**WHAT IS EXPECTED**
A stretch of the entries below is to be set down exactly, running from the line with "(** X12 (extract_http_links, lines" through the line with "seed lets one", both included, and no other line.

Saved entries
=== Begin Enclosure ===

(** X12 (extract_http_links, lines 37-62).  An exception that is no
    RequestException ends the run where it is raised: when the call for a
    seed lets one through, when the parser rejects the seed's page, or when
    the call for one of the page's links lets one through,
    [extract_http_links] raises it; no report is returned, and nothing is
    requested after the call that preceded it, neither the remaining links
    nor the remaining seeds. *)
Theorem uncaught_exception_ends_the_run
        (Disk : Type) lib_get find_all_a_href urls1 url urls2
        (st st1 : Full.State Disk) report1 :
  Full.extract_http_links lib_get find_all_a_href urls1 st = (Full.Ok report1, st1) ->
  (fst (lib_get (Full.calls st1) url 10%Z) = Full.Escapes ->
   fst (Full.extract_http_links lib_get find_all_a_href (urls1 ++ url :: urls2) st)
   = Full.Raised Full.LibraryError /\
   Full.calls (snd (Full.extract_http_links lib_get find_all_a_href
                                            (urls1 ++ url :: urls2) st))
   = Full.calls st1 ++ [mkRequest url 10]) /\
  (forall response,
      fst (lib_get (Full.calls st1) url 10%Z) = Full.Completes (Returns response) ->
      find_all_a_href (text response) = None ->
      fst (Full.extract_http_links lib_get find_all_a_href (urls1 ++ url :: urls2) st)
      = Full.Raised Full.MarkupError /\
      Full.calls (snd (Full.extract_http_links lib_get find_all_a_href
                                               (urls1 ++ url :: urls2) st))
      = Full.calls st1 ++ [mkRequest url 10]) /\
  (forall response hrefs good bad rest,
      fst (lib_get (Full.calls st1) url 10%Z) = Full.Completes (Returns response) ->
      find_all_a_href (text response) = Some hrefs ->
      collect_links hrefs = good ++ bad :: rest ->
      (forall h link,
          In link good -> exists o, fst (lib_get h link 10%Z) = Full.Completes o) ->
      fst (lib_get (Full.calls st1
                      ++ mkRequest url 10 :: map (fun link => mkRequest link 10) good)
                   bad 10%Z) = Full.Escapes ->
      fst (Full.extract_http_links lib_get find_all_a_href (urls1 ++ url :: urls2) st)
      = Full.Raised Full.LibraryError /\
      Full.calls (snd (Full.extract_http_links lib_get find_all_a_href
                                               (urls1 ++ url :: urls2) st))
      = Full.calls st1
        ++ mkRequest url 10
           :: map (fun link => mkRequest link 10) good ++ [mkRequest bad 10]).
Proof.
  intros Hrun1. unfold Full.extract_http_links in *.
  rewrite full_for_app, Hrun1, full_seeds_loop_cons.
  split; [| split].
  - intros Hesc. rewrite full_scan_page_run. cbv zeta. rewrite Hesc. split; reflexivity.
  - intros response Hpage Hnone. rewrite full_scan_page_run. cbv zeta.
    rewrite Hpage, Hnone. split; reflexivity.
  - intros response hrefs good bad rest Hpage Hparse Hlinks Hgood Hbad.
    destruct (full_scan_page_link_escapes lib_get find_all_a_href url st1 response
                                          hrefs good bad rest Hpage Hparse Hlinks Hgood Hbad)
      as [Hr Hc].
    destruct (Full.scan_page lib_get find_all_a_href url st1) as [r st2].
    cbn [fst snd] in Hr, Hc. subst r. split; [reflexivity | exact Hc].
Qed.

=== End Enclosure ===
=== Begin Enclosure ===

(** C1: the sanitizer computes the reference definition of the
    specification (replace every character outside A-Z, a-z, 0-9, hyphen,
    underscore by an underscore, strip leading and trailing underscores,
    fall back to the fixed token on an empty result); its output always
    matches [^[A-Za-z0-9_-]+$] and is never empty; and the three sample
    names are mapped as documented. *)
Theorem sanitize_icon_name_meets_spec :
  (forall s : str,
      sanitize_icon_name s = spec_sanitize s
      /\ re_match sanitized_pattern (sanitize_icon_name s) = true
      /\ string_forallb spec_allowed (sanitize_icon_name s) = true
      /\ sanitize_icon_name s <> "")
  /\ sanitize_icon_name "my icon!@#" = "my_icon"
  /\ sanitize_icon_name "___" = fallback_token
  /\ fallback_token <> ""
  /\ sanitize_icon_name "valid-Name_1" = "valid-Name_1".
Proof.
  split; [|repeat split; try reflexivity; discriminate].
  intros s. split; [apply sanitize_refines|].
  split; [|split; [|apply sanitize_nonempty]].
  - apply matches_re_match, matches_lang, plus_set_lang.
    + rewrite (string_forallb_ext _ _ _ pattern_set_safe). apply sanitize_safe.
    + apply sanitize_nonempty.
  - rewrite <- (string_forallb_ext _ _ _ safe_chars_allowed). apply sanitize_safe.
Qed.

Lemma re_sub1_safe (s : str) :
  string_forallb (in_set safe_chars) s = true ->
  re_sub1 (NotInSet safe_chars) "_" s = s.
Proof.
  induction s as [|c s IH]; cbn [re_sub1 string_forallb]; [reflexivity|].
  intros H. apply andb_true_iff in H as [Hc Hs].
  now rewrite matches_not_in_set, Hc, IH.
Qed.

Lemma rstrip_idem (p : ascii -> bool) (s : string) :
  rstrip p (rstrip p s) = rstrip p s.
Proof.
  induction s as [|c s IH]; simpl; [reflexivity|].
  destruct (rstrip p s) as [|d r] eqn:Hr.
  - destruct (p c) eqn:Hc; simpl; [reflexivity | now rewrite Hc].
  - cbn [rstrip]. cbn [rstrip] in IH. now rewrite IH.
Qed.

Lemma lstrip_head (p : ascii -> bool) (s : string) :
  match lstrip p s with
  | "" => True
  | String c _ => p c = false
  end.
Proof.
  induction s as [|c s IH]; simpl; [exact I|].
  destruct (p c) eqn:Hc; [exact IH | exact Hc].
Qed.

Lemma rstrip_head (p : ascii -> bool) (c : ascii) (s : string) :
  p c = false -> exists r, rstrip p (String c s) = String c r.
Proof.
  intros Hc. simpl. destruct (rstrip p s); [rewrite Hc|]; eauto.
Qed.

=== End Enclosure ===

**SOLUTION TO THIS EXERCISE**
(** X12 (extract_http_links, lines 37-62).  An exception that is no
    RequestException ends the run where it is raised: when the call for a
    seed lets one through, when the parser rejects the seed's page, or when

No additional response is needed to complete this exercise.